> **DATASET CONTENT**:
BEGIN

Set Default Goal Selector "!".
Local Open Scope string_scope.
Local Open Scope list_scope.
Local Notation len := String.length.

(** ** Data *)
Record StorageMapping := mkMapping { MappingName : string; sm_Slot : Z; sm_KeyType : string }.
Record ContractFunction := mkFunction { fn_Name : string; Args : nat; ArgMapping : gmap string string; FixedArgs : gmap string Z }.
Record ContractDependency := mkDependency { dep_Contract : string; InjectAs : string; ParamName : string }.
Record ContractConfig := mkConfig {
  cfg_Name : string; Weight : nat; StorageLayout : list StorageMapping; Functions : list ContractFunction; Dependencies : list ContractDependency }.

Definition contracts_config := list ContractConfig.

(** ** Numbers *)
(** [int64(u)] of a [uint64], and [LeftPadBytes(big.NewInt(int64(u)).Bytes(), 32)]:
    [Bytes] is the absolute value. *)
Definition int64_of (u : Z) : Z := if bool_decide (u < 2^63)%Z then u else (u - 2^64)%Z.
Definition word_of (u : Z) : string := FillBytes 32 (Z.abs (int64_of u)).

Definition LeftPadBytes32 (s : string) : string := if Nat.leb 32 (len s) then s else zeros (32 - len s) +:+ s.

Definition FormatUint (u : Z) : string := pretty (Z.to_N u).

(** ** The configuration *)
Definition parse_mapping (types : gmap string layout_type) (item : layout_entry) : option StorageMapping :=
  ParseUint (l_Slot item) ≫= fun slot =>
  let keyType :=
    match types !! l_Type item with
    | Some typeInfo => if String.eqb (Encoding typeInfo) "mapping" then (if Contains (t_Key typeInfo) "string" then "string" else "uint") else "simple"
    | None => "simple"
    end in
  Some (mkMapping (l_Label item) slot keyType).

Definition parseSolcStorageLayout (storage : list layout_entry) (types : gmap string layout_type) : option (list StorageMapping) :=
  mapM (parse_mapping types) storage.

Definition GetContractConfig (cm : contracts_config) (contractName : string) : option ContractConfig :=
  head (filter (fun c => cfg_Name c = contractName) cm).

Definition GetFunction (cm : contracts_config) (contractName functionName : string) : option ContractFunction :=
  GetContractConfig cm contractName ≫= fun c => head (filter (fun f => fn_Name f = functionName) (Functions c)).

Definition GetAllFunctionsForPreAnalysis (cm : contracts_config) : list (string * string) :=
  cm ≫= fun c => (fun f => (cfg_Name c, fn_Name f)) <$> Functions c.

Definition GetGlobalVarNames (cm : contracts_config) (contractName : string) : list string :=
  match GetContractConfig cm contractName with
  | None => []
  | Some c => MappingName <$> filter (fun s => sm_KeyType s = "simple") (StorageLayout c)
  end.

(** [r.Intn(totalWeight)] is [randVal]. *)
Fixpoint select_weighted (contracts : list ContractConfig) (cumulative randVal : nat) : option ContractConfig :=
  match contracts with
  | [] => None
  | c :: rest => if Nat.ltb randVal (cumulative + Weight c) then Some c else select_weighted rest (cumulative + Weight c) randVal
  end.

Definition RandomSelectContract (cm : contracts_config) (randVal : nat) : option ContractConfig :=
  match cm with [] => None | c0 :: _ => Some (default c0 (select_weighted cm 0 randVal)) end.

(** The arguments [SelectFunctions2] passes to a function: strings for
    addresses, numbers for fixed values; an argument without a mapping is
    skipped. *)
Definition call_arg (f : ContractFunction) (addr1 addr2 : Z) (i : nat) : option (string + Z) :=
  let argName := "arg" +:+ pretty (N.of_nat i) in
  match ArgMapping f !! argName with
  | Some addrMapping =>
    if String.eqb addrMapping "addr1" then Some (inl (FormatUint addr1))
    else if String.eqb addrMapping "addr2" then Some (inl (FormatUint addr2)) else None
  | None => match FixedArgs f !! argName with Some v => Some (inr (int64_of v)) | None => None end
  end.

Definition call_args (f : ContractFunction) (addr1 addr2 : Z) : list (string + Z) := omap (call_arg f addr1 addr2) (seq 0 (Args f)).

(** [decodeSolidityShortString]: the last byte is twice the length. *)
Definition decodeSolidityShortString (data : string) : string :=
  match String.get (len data - 1) data with
  | None => EmptyString
  | Some c =>
    let strLen := Z.to_nat (byte_val c / 2) in
    if Nat.eqb strLen 0 then EmptyString else take_bytes (Nat.min strLen (len data - 1)) data
  end.

(** ** Storage keys *)
Section keys.
Context (keccak256 : string -> string) (cm : contracts_config).

Definition mapping_def (contractName mappingName : string) : option StorageMapping :=
  GetContractConfig cm contractName ≫= fun c => head (filter (fun s => MappingName s = mappingName) (StorageLayout c)).

Definition GetStorageKey (contractName mappingName : string) (accountID : Z) : option string :=
  mapping_def contractName mappingName ≫= fun d =>
  let slotBytes := word_of (sm_Slot d) in
  if String.eqb (sm_KeyType d) "simple" then Some slotBytes else
  let keyBytes := if String.eqb (sm_KeyType d) "string" then FormatUint accountID else word_of accountID in
  Some (keccak256 (keyBytes +:+ slotBytes)).

Definition GetStorageKeyWithValue (contractName mappingName keyValue : string) : option string :=
  mapping_def contractName mappingName ≫= fun d =>
  let slotBytes := word_of (sm_Slot d) in
  if String.eqb (sm_KeyType d) "simple" then Some slotBytes else
  let keyBytes := if String.eqb (sm_KeyType d) "string" then keyValue else LeftPadBytes32 keyValue in
  Some (keccak256 (keyBytes +:+ slotBytes)).

Definition GetGlobalVarKey (contractName varName : string) : option string :=
  mapping_def contractName varName ≫= fun d =>
  if String.eqb (sm_KeyType d) "simple" then Some (word_of (sm_Slot d)) else None.

Definition GetGlobalVarKeccakSlotKey (contractName varName : string) : option string :=
  mapping_def contractName varName ≫= fun d => Some (keccak256 (word_of (sm_Slot d))).

(** [addKey] of the slice and its set. *)
Definition add_nonempty (keys : list string) (key : string) : list string :=
  if bool_decide (key <> EmptyString /\ key ∉ keys) then keys ++ [key] else keys.
Definition add_found (keys : list string) (key : option string) : list string :=
  match key with Some k => add_nonempty keys k | None => keys end.

Definition resolveAccessKeys (contractName : string) (access : LLMAccess) (addr1 addr2 : Z) (currentState : gmap string string) : list string :=
  if String.eqb (Account access) "global" then
    match GetGlobalVarKey contractName (Field access) with
    | None => []
    | Some key => add_found (add_nonempty [] key) (GetGlobalVarKeccakSlotKey contractName (Field access))
    end
  else if String.eqb (Account access) "addr1" || String.eqb (Account access) "addr2" then
    let accountID := if String.eqb (Account access) "addr1" then addr1 else addr2 in
    match GetStorageKey contractName (Field access) accountID with None => [] | Some key => add_nonempty [] key end
  else
    match GetGlobalVarKey contractName (Account access) with
    | None => []
    | Some globalVarKey =>
      let finish keys := add_found (add_nonempty keys globalVarKey) (GetGlobalVarKeccakSlotKey contractName (Account access)) in
      match currentState !! globalVarKey with
      | None | Some EmptyString =>
        match GetStorageKeyWithValue contractName (Field access) EmptyString with None => [] | Some key => finish (add_nonempty [] key) end
      | Some globalVarValue =>
        finish (add_found (add_found [] (GetStorageKeyWithValue contractName (Field access) (decodeSolidityShortString globalVarValue)))
                          (GetStorageKeyWithValue contractName (Field access) EmptyString))
      end
    end.

Definition recalculateConservativeKeys (ctx : TransactionContext) (currentState : gmap string string) : list string :=
  foldl (fun keys access => foldl add_nonempty keys (resolveAccessKeys (ctx_ContractName ctx) access (Addr1 ctx) (Addr2 ctx) currentState))
    [] (LLMReads ctx ++ LLMWrites ctx).

(** ** Prediction *)
Definition access_key (contractName : string) (addr1 addr2 : Z) (access : LLMFieldAccess) : option string :=
  if String.eqb (f_Account access) "addr1" then GetStorageKey contractName (f_Field access) addr1
  else if String.eqb (f_Account access) "addr2" then GetStorageKey contractName (f_Field access) addr2
  else GetStorageKey contractName (f_Field access) 0.

(** The read and write keys; their values are all [big.NewInt(0).Bytes()]. *)
Definition llmResponseToRWSet (contractName : string) (resp : MainnetLLMResponse) (addr1 addr2 : Z) : list string * list string :=
  (omap (access_key contractName addr1 addr2) (Reads resp), omap (access_key contractName addr1 addr2) (Writes resp)).

(** [load] is the file cache; a loaded response is kept in the map. *)
Fixpoint mergeCrossContractRWSet (load : string -> string -> option MainnetLLMResponse) (cache : gmap string MainnetLLMResponse)
    (calls : list MainnetCrossCall) (addr1 addr2 : Z) : gmap string MainnetLLMResponse * option (list string * list string) :=
  match calls with
  | [] => (cache, Some ([], []))
  | cc :: calls =>
    let cacheKey := cc_Contract cc +:+ ":" +:+ cc_Function cc in
    match match cache !! cacheKey with Some r => Some (cache, r) | None => (fun r => (<[cacheKey := r]> cache, r)) <$> load (cc_Contract cc) (cc_Function cc) end with
    | None => (cache, None)
    | Some (cache, subResp) =>
      let '(subR, subW) := llmResponseToRWSet (cc_Contract cc) subResp addr1 addr2 in
      let '(cache, rest) := mergeCrossContractRWSet load cache calls addr1 addr2 in
      (cache, (fun '(r, w) => (subR ++ r, subW ++ w)) <$> rest)
    end
  end.
End keys.

(** ** What a contract touches, for the specification *)
Fixpoint strip_zeros (s : string) : string := match s with String c s' => if Ascii.eqb c zero then strip_zeros s' else s | EmptyString => EmptyString end.

(** The word in which Solidity keeps a string of at most 31 bytes. *)
Definition encodeShortString (s : string) : string := s +:+ zeros (31 - len s) +:+ String (byte_of (2 * Z.of_nat (len s))) EmptyString.

(** The committed state shows the variable at [key] with the string [s]; a
    value is kept without its leading zeros. *)
Definition shows (currentState : gmap string string) (key s : string) : Prop :=
  len s <= 31 /\ (forall s', s <> String zero s') /\
  (currentState !! key = Some (strip_zeros (encodeShortString s)) \/ currentState !! key = None /\ s = EmptyString).

Section touched.
Context (keccak256 : string -> string) (cm : contracts_config) (contract : string) (addr1 addr2 : Z) (state : gmap string string).

Definition arg_id (account : string) (id : Z) : Prop := account = "addr1" /\ id = addr1 \/ account = "addr2" /\ id = addr2.

(** The storage keys behind an access of the analysis. *)
Inductive touches : LLMAccess -> string -> Prop :=
| touch_variable field d : mapping_def cm contract field = Some d -> sm_KeyType d = "simple" ->
    touches (mkLLMAccess "global" field) (FillBytes 32 (sm_Slot d))
| touch_contents field d : mapping_def cm contract field = Some d -> sm_KeyType d = "simple" ->
    touches (mkLLMAccess "global" field) (keccak256 (FillBytes 32 (sm_Slot d)))
| touch_string_entry account id field d : arg_id account id -> mapping_def cm contract field = Some d -> sm_KeyType d = "string" ->
    touches (mkLLMAccess account field) (keccak256 (FormatUint id +:+ FillBytes 32 (sm_Slot d)))
| touch_number_entry account id field d : arg_id account id -> mapping_def cm contract field = Some d -> sm_KeyType d = "uint" ->
    touches (mkLLMAccess account field) (keccak256 (FillBytes 32 id +:+ FillBytes 32 (sm_Slot d)))
| touch_named_entry var field v d s : var ∉ ["global"; "addr1"; "addr2"] -> mapping_def cm contract var = Some v -> sm_KeyType v = "simple" ->
    shows state (FillBytes 32 (sm_Slot v)) s -> mapping_def cm contract field = Some d -> sm_KeyType d = "string" ->
    touches (mkLLMAccess var field) (keccak256 (s +:+ FillBytes 32 (sm_Slot d)))
| touch_name var field v d : var ∉ ["global"; "addr1"; "addr2"] -> mapping_def cm contract var = Some v -> sm_KeyType v = "simple" ->
    mapping_def cm contract field = Some d -> touches (mkLLMAccess var field) (FillBytes 32 (sm_Slot v)).
End touched.

Definition small_slots (cm : contracts_config) : Prop := forall c d, c ∈ cm -> d ∈ StorageLayout c -> (0 <= sm_Slot d < 2^63)%Z.

(** ** Lemmas *)
Lemma word_of_small u : (0 <= u < 2^63)%Z -> word_of u = FillBytes 32 u.
Proof. intros H. unfold word_of, int64_of. rewrite bool_decide_true by lia. by rewrite Z.abs_eq by lia. Qed.
(* ===== verification/LocalRun.v ===== *)
(** * [TestDepurge]: concurrent validation of the benchmark transactions

    Workers pop transactions that the scheduler released, validate them on
    pooled EVM instances ([LocalState]) and add their differences to the
    committed values; transactions that leave their conservative keys are
    replayed serially at the end, and the last phase stores the committed
    values.

    The handler of a popped transaction has two steps: the re-execution with
    the scheduler's bookkeeping, and the publication of the differences.  A run
    interleaves the steps of the workers with the main loop's pops. *)
From stdpp Require Import base list gmap strings relations.
From Stdlib Require Import ZArith Ascii Lia.
From S2P Require Import Prelude RWSet GoText KeyDerive ContractManager Depurge DepurgeInv DepurgeRuns DepurgeSchedule StateDB Levm LocalContracts LocalState.

Set Default Goal Selector "!".
Local Open Scope string_scope.
Local Open Scope list_scope.
Local Notation len := String.length.

Record test_state := mkTest {
  scheduler : DepurgeScheduler;
  committedState : gmap string string;
  serialReplayList : list string;
  validationAborted : nat;
  noContextCount : nat;
  reexecErrorCount : nat;
  totalPrunedKeys : nat;
  commitOrder : list (list RWNode);
  evmPool : list (gmap string (gmap Hash Hash));
  inProgress : list string }.

(** A popped transaction is with a worker until its handler returns. *)
Definition popped (st : test_state) (ds : DepurgeScheduler) (txID : string) : test_state :=
  mkTest ds (committedState st) (serialReplayList st) (validationAborted st) (noContextCount st) (reexecErrorCount st) (totalPrunedKeys st) (commitOrder st) (evmPool st)
    (txID :: inProgress st).
Definition returned (st : test_state) (txID : string) : test_state :=
  mkTest (scheduler st) (committedState st) (serialReplayList st) (validationAborted st) (noContextCount st) (reexecErrorCount st) (totalPrunedKeys st) (commitOrder st) (evmPool st)
    (filter (fun t => t <> txID) (inProgress st)).
Definition with_scheduler (st : test_state) (ds : DepurgeScheduler) : test_state :=
  mkTest ds (committedState st) (serialReplayList st) (validationAborted st) (noContextCount st) (reexecErrorCount st) (totalPrunedKeys st) (commitOrder st) (evmPool st) (inProgress st).
Definition with_pool (st : test_state) (pool : list (gmap string (gmap Hash Hash))) : test_state :=
  mkTest (scheduler st) (committedState st) (serialReplayList st) (validationAborted st) (noContextCount st) (reexecErrorCount st) (totalPrunedKeys st) (commitOrder st) pool (inProgress st).

Inductive abort_reason := NoContext | ReexecutionError | KeysExceed.
Definition aborted (st : test_state) (why : abort_reason) (txID : string) : test_state :=
  mkTest (scheduler st) (committedState st)
    (match why with KeysExceed => serialReplayList st ++ [txID] | _ => serialReplayList st end) (S (validationAborted st))
    (match why with NoContext => S (noContextCount st) | _ => noContextCount st end)
    (match why with ReexecutionError => S (reexecErrorCount st) | _ => reexecErrorCount st end)
    (totalPrunedKeys st) (commitOrder st) (evmPool st) (inProgress st).
Definition count_pruned (st : test_state) (n : nat) : test_state :=
  mkTest (scheduler st) (committedState st) (serialReplayList st) (validationAborted st) (noContextCount st) (reexecErrorCount st) (totalPrunedKeys st + n) (commitOrder st) (evmPool st) (inProgress st).

(** The write nodes of a transaction, from the first entry with its id. *)
Definition wNodes (txs : list (list RWNode)) (txID : string) : list (list RWNode) :=
  match List.find (fun v => match v with rw :: _ => String.eqb (ID (Trans rw)) txID | [] => false end) txs with
  | Some v => [filter (fun n => Label n = "w") v]
  | None => []
  end.

Definition published (rng : gset string -> list string) (txs : list (list RWNode)) (st : test_state) (txID contractName : string) (writeDelta : gmap string Z) : test_state :=
  mkTest (scheduler st) (updateCommittedState rng (committedState st) contractName writeDelta) (serialReplayList st) (validationAborted st) (noContextCount st) (reexecErrorCount st)
    (totalPrunedKeys st) (commitOrder st ++ wNodes txs txID) (evmPool st) (inProgress st).

Section test_depurge.
Context (exec : TransactionContext -> gmap string (gmap Hash Hash) -> option (list (string * opcode))).
Context (rng : gset string -> list string).
Context (keccak256 : string -> string) (cm : contracts_config).
Context (contexts : gmap string TransactionContext) (txs : list (list RWNode)).
(** A new EVM instance after [DeployAllContracts]. *)
Context (fresh : gmap string (gmap Hash Hash)).

(** [evmPool.Get]: some idle instance, or a new one. *)
Definition pool_get (pool : list (gmap string (gmap Hash Hash))) (pick : nat) : gmap string (gmap Hash Hash) := default fresh (pool !! pick).
Definition pool_put (pool : list (gmap string (gmap Hash Hash))) (pick : nat) (inst : gmap string (gmap Hash Hash)) : list (gmap string (gmap Hash Hash)) :=
  if decide (pick < length pool) then <[pick := inst]> pool else pool ++ [inst].

Definition conservative (ds : DepurgeScheduler) (txID : string) (ctx : TransactionContext) (contractState : gmap string string) : list string :=
  match recalculateConservativeKeys keccak256 cm ctx contractState with [] => GetConservativeKeys ds txID | dynamic => dynamic end.

Definition abort (st : test_state) (why : abort_reason) (txID : string) : outcome (test_state * option (string * gmap string Z)) :=
  Abort (scheduler st) txID ≫= fun ds => Ret (returned (with_scheduler (aborted st why txID) ds) txID, None).

(** The handler up to [scheduler.Execute]; the answer is what is left to
    publish. *)
Definition validate_execute (st : test_state) (txID : string) (pick : nat) : outcome (test_state * option (string * gmap string Z)) :=
  match contexts !! txID with
  | None => abort st NoContext txID
  | Some ctx =>
    let contractState := filterContractState (committedState st) (ctx_ContractName ctx) in
    let '(inst, r) := ReExecuteAndGetRealRWSet exec rng ctx (pool_get (evmPool st) pick) contractState in
    let st := with_pool st (pool_put (evmPool st) pick inst) in
    match r with
    | None => abort st ReexecutionError txID
    | Some r =>
      let conservativeKeys := conservative (scheduler st) txID ctx contractState in
      let realKeys := realReadKeys r ++ realWriteKeys r in
      if decide (Forall (fun k => k ∈ conservativeKeys) realKeys) then
        let prunedKeys := filter (fun k => k ∉ realKeys) conservativeKeys in
        (if decide (prunedKeys = []) then Ret (scheduler st) else Prune (scheduler st) txID realKeys) ≫= fun ds =>
        Execute ds txID ≫= fun ds =>
        Ret (count_pruned (with_scheduler st ds) (length prunedKeys), Some (ctx_ContractName ctx, writeDelta r))
      else abort st KeysExceed txID
    end
  end.

Definition validate_publish (st : test_state) (txID : string) (d : string * gmap string Z) : test_state :=
  returned (published rng txs st txID d.1 d.2) txID.

(** A handler that is not interleaved with others. *)
Definition handle (st : test_state) (txID : string) (pick : nat) : outcome test_state :=
  validate_execute st txID pick ≫= fun '(st, rest) => Ret (match rest with Some d => validate_publish st txID d | None => st end).

(** ** Serial replay and commit *)
Definition replay_one (st : gmap string string * list (gmap string (gmap Hash Hash))) (tp : string * nat) :
    gmap string string * list (gmap string (gmap Hash Hash)) :=
  match contexts !! tp.1 with
  | None => st
  | Some ctx =>
    let '(inst, r) := ReExecuteAndGetRealRWSet exec rng ctx (pool_get st.2 tp.2) (filterContractState st.1 (ctx_ContractName ctx)) in
    (match r with Some r => updateCommittedState rng st.1 (ctx_ContractName ctx) (writeDelta r) | None => st.1 end, pool_put st.2 tp.2 inst)
  end.

(** [picks] are the instances the pool hands out. *)
Definition replay_aborted (st : test_state) (picks : list nat) : gmap string string * list (gmap string (gmap Hash Hash)) :=
  foldl replay_one (committedState st, evmPool st) (zip (sort_strings (serialReplayList st)) picks).
End test_depurge.

(** The last phase stores an account for every write node whose key has a
    committed value; [Serialize] is the gob encoding of an account. *)
Record StateAccount := mkStateAccount { acc_Address : string; acc_Value : string }.

Section commit.
Context (Serialize : StateAccount -> string).

Definition StoreState (db : gmap string string) (acc : StateAccount) : gmap string string := <["a" +:+ acc_Address acc := Serialize acc]> db.

Definition commit_node (committedState : gmap string string) (db : gmap string string) (rw : RWNode) : gmap string string :=
  match committedState !! ConvertByte2String (Key (RWSet rw)) with
  | Some finalVal => StoreState db (mkStateAccount (Key (RWSet rw)) finalVal)
  | None => db
  end.

Definition commit_phase (committedState : gmap string string) (commitOrder : list (list RWNode)) (db : gmap string string) : gmap string string :=
  foldl (foldl (commit_node committedState)) db commitOrder.
End commit.

(** ** Runs *)
Section runs.
Context (exec : TransactionContext -> gmap string (gmap Hash Hash) -> option (list (string * opcode))).
Context (rng : gset string -> list string) (Hrng : range_ok rng).
Context (keccak256 : string -> string) (cm : contracts_config).
Context (contexts : gmap string TransactionContext) (txs : list (list RWNode)).
Context (fresh : gmap string (gmap Hash Hash)).

(** Pops of the main loop and handlers, each handler publishing before
    another re-executes. *)
Inductive test_step : test_state -> test_state -> Prop :=
| test_pop st ds t : PopReady (scheduler st) = (ds, t) -> t <> EmptyString -> test_step st (popped st ds t)
| test_pop_prune st ds t : PopPruneReady (scheduler st) = (ds, t) -> t <> EmptyString -> test_step st (popped st ds t)
| test_validate st st' t pick : t ∈ inProgress st -> handle exec rng keccak256 cm contexts txs fresh st t pick = Ret st' -> test_step st st'.

(** Handlers as they run: other workers may step between the re-execution,
    which ends with [scheduler.Execute], and the publication. *)
Abbreviation unpublished := (list (string * (string * gmap string Z))).
Inductive worker_step : test_state * unpublished -> test_state * unpublished -> Prop :=
| worker_pop st rest ds t : PopReady (scheduler st) = (ds, t) -> t <> EmptyString -> worker_step (st, rest) (popped st ds t, rest)
| worker_pop_prune st rest ds t : PopPruneReady (scheduler st) = (ds, t) -> t <> EmptyString -> worker_step (st, rest) (popped st ds t, rest)
| worker_execute st st' rest t pick d : t ∈ inProgress st -> t ∉ rest.*1 ->
    validate_execute exec rng keccak256 cm contexts fresh st t pick = Ret (st', d) ->
    worker_step (st, rest) (st', match d with Some d => (t, d) :: rest | None => rest end)
| worker_publish st l1 l2 t d : worker_step (st, l1 ++ (t, d) :: l2) (validate_publish rng txs st t d, l1 ++ l2).

Definition start (ds : DepurgeScheduler) (poolSize : nat) : test_state := mkTest ds ∅ [] 0 0 0 0 [] (replicate poolSize fresh) [].

(** The exit condition of the main loop. *)
Definition loop_done (st : test_state) : Prop := readyQueue (scheduler st) = [] /\ pruneReadyQueue (scheduler st) = [] /\ inProgress st = [].

Definition spec_run (vs : list string) : gmap string (gmap Hash Hash) := foldl (spec_tx exec) ∅ (omap (fun t => contexts !! t) vs).

(** What the theorems assume of the contracts and of a new instance. *)
Record benchmark : Prop := {
  bm_single : single_contract exec;
  bm_names : forall t ctx, contexts !! t = Some ctx -> no_colon (ctx_ContractName ctx);
  bm_zero : forall c k, slot fresh c k = zero_hash;
  bm_deployed : forall t ctx, contexts !! t = Some ctx -> is_Some (fresh !! ctx_ContractName ctx) }.
Context (Hbm : benchmark).

Definition deployed (inst : gmap string (gmap Hash Hash)) : Prop := forall t ctx, contexts !! t = Some ctx -> is_Some (inst !! ctx_ContractName ctx).

Record good (st : test_state) (vs : list string) : Prop := {
  gd_stands : stands_for (committedState st) (spec_run vs);
  gd_keys : slot_keys (committedState st);
  gd_pool : Forall (fun i => clean (committedState st) i /\ deployed i) (evmPool st) }.

(** [n] steps were made; [vs] are the transactions whose handlers returned. *)
Record test_inv (ds0 : DepurgeScheduler) (order : list string) (n : nat) (st : test_state) (vs : list string) : Prop := {
  ti_run : exists P, reachable (mkRun order (inProgress st) P (scheduler st));
  ti_keys : forall t, keys_of (scheduler st) t = keys_of ds0 t;
  ti_nodup : NoDup (vs ++ inProgress st);
  ti_sub : forall t, t ∈ vs ++ inProgress st -> t ∈ order;
  ti_done : forall t, t ∈ order -> executed (scheduler st) t = true <-> t ∈ vs;
  ti_steps : n = 2 * length vs + length (inProgress st);
  ti_good : validationAborted st = 0 -> good st vs }.

Lemma clean_zero st inst : (forall c k, slot inst c k = zero_hash) -> clean st inst.
Proof. intros H c k _ _ Hne. by rewrite H in Hne. Qed.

END

> **WORK REQUIRED**: Based on the entries above, give the number of lines with the string "foldl" and no further text.

> **ANSWER TO THE EXERCISE**: 4